Annexe 10 — Le scénario du Pavillon du Québec[171]

Ce scénario est daté, à la main, du 31 août 1965 et n’est pas signé[172].

Le Pavillon du Québec. Le scénario

Afin de laisser au visiteur une vue générale du Québec, la visite du Pavilon se fera grâce à un circuit ininterrompu dans lequel chaque spectacle devra concourir à cette image d’ensemble.

LE DÉFI

Le visiteur commencera sa découverte du Québec par une montée relativement lente dans un ascenseur transparent autour duquel se déroulera le spectacle du milieu naturel québécois. Cette présentation ne sera pas fragmentaire, de sorte qu’au lieu de passer devant une série de paysages, le visiteur sera enveloppé de toutes parts : en somme il sera dans le paysage et non devant. On désignera précisément cette présentation sous le nom spectacle enveloppant.

Pour exprimer la démesure dans le climat aussi bien que dans l’étendue, ce premier spectacle sera donc marqué par l’âpreté et la solitude des paysages de forêt, de glace et de roc, la rudesse du climat. Toutefois cet aspect hostile sera tempéré par une impression de force, de paix et, bien entendu, de beauté.

LE COMBAT

Principale étape du circuit de visite, LE COMBAT sera une suite de sept cellules communicantes où les moyens les plus variés seront mis en œuvre pour rendre chaque élément d’exposition. À certains points du parcours, tous les moyens seront utilisés simultanément dans une sorte de spectacle global.

Le visiteur aura ici le choix entre une visite rapide, dont le parcours se fera tantôt au niveau du spectacle, tantôt en surplomb, et une visite en détail de chaque élément. Le visiteur pressé qui aura choisi la visite rapide pourra, s’il le veut, revenir sur ses pas pour voir de plus près et plus longuement un spectacle qui aura particulièrement retenu son attention.

En quittant l’ascenseur, le visteur se trouvera après quelques pas devant un immense panneau-écran où s’illuminera une carte du Québec accompagnée de projections cinématographiques : ce sera le thème de la CONQUÊTE.

De là, le visiteur se dirigera vers une salle circulaire dont les parois auront la forme de barrages. Une fois dans la salle, il sera au centre d’un spectacle cinématographique sur trois écrans qui sera complété par divers autres moyens d’animation.

En entrant ensuite dans le secteur de la FORÊT, le visiteur verra d’abord la faune et les fourrures dans un décor forestier qui se prolongera pour illustrer les richesses de la forêt québécoise, de l’arbre jusqu’au produit manufacturé.

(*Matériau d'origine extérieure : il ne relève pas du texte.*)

(** A single run on a fresh page; its sweep fetch is answered 404. *)
Lemma sweep_tab_blank_after_single_run_witness :
  exists h',
    Live.replay
      [Live.RunSingleCalled defaultConfig defaultRunOptions;
       Live.CreateRunSettled (answer (mkRunResponse "run-1"));
       Live.StatusSettled (answer (polled RunStatus.done 100 "Complete"));
       Live.SweepSettled (refusal 404 "Not Found")] Live.mounted = Some h' /\
    exists tabs,
      App.results_panel (Live.cells h') Results.sweep = Results.Done tabs /\
      Results.content tabs = [].
Proof.
  assert ("run-1" <> "") as Hne by discriminate.
  destruct
    (sweep_tab_blank_after_single_run
       Live.mounted defaultConfig defaultRunOptions
       (answer (mkRunResponse "run-1")) (mkRunResponse "run-1")
       (answer (polled RunStatus.done 100 "Complete"))
       (polled RunStatus.done 100 "Complete")
       (refusal 404 "Not Found")
       (mkError "API error: 404 - Not Found")
       eq_refl Hne eq_refl eq_refl eq_refl)
    as (h' & Hrun & tabs & Hpanel & Hcontent & _).
  exists h'. split; [exact Hrun|]. exists tabs. split; [exact Hpanel|exact Hcontent].
Defined.

End ViewProperties.

(** * Properties of the timeseries charts *)

Module TimeseriesProperties.
Import TimeseriesTab.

C’est un élément de détente qui attend alors le visiteur : le thème du SOL sera illustré par un cadre agréable où l’animation cédera la place à l’harmonie des décors.

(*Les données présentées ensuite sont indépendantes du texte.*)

(** * ytat: the joke-to-short pipeline, embedded and checked

    A shallow embedding of the Python sources
    [config.py], [script_generator.py], [video_creator.py],
    [video_creator_lite.py], [youtube_uploader.py] and [main.py].

    Python values are an inductive type, dictionaries are finite maps with
    string keys, exceptions are an explicit outcome, and everything the
    code reads from outside (network, clock, random numbers, the media and
    upload libraries) is an explicit parameter. *)

From Stdlib Require Import ZArith QArith Qminmax Lia Ascii String.
From stdpp Require Import gmap strings list fin_maps.

Set Warnings "-register-all".
Open Scope Z_scope.

(** ** Python values and outcomes *)

Module Py.

(** A Python object as far as the pipeline handles one: what [json.load]
    returns, plus the dictionaries the code builds itself.  A [str] is a
    Rocq string read one character per code point (texts with code points
    below 256); a float is the rational it denotes. *)
Inductive value : Type :=
| VNone
| VBool (b : bool)
| VInt (z : Z)
| VFloat (q : Q)
| VStr (s : string)
| VList (l : list value)
| VDict (d : gmap string value).

Abbreviation dict := (gmap string value).

(** The exceptions the sources can meet; every one derives from
    [Exception], [HttpError] carries [e.resp.status]. *)
Inductive exn : Type :=
| KeyError (k : string)
| TypeError
| AttributeError
| IndexError
| OSError
| JSONDecodeError
| RequestException
| MediaError
| HttpError (status : Z).

(** What a call does: return, raise, or (for the one unbounded loop of
    the sources) exhaust the iteration budget given to the model. *)
Inductive outcome (A : Type) : Type :=
| Return (a : A)
| Raise (e : exn)
| OutOfFuel.
Arguments Return {A} a.
Arguments Raise {A} e.
Arguments OutOfFuel {A}.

Suivra le thème de sous-sol qui sera illustré dans une sorte de vaste puits que le visiteur dominera du haut d’une passerelle, après quoi il pourra voir le spectacle extrêmement animé de l’activité industrielle où seront mises en relief les réalisations les plus originales du Québec dans ce domaine.

Cette partie de la visite se terminera par un autre spectacle cinématographique présenté dans un décor vertical : ce sera le surgissement de la ville.

L’ÉLAN

La sortie du spectacle de la ville mènera le visiteur au sommet d’une rampe hélicoïdale accrochée aux parois d’un cône renversé occupant tout le centre du Pavillon et ouvert à la lumière par le haut. Il pourra donc redescendre au niveau du rez-de-chaussée tout en contemplant la suite des six thèmes de l’ÉLAN qui seront illustrés à la fois par des mobiles suspendus et par des éléments d’exposition fixés aux parois du cône.

QUÉBEC, AN 2000

Les divers éléments qui animeront le spectacle de Québec, An 2000 se trouveront au pied de la rampe dans un espace circulaire dégagé de toutes parts. Ce sera la fin du circuit de visite.



[172] . Il ne s’agit pas de la version définitive, comme l’atteste la référence à une rampe hélicoïdale dans la partie sur L’Élan. Le scénario définitif était un document beaucoup plus volumineux. Je remercie Gustave Maeder (communication personnelle, 2001) d’avoir attiré mon attention sur ce point.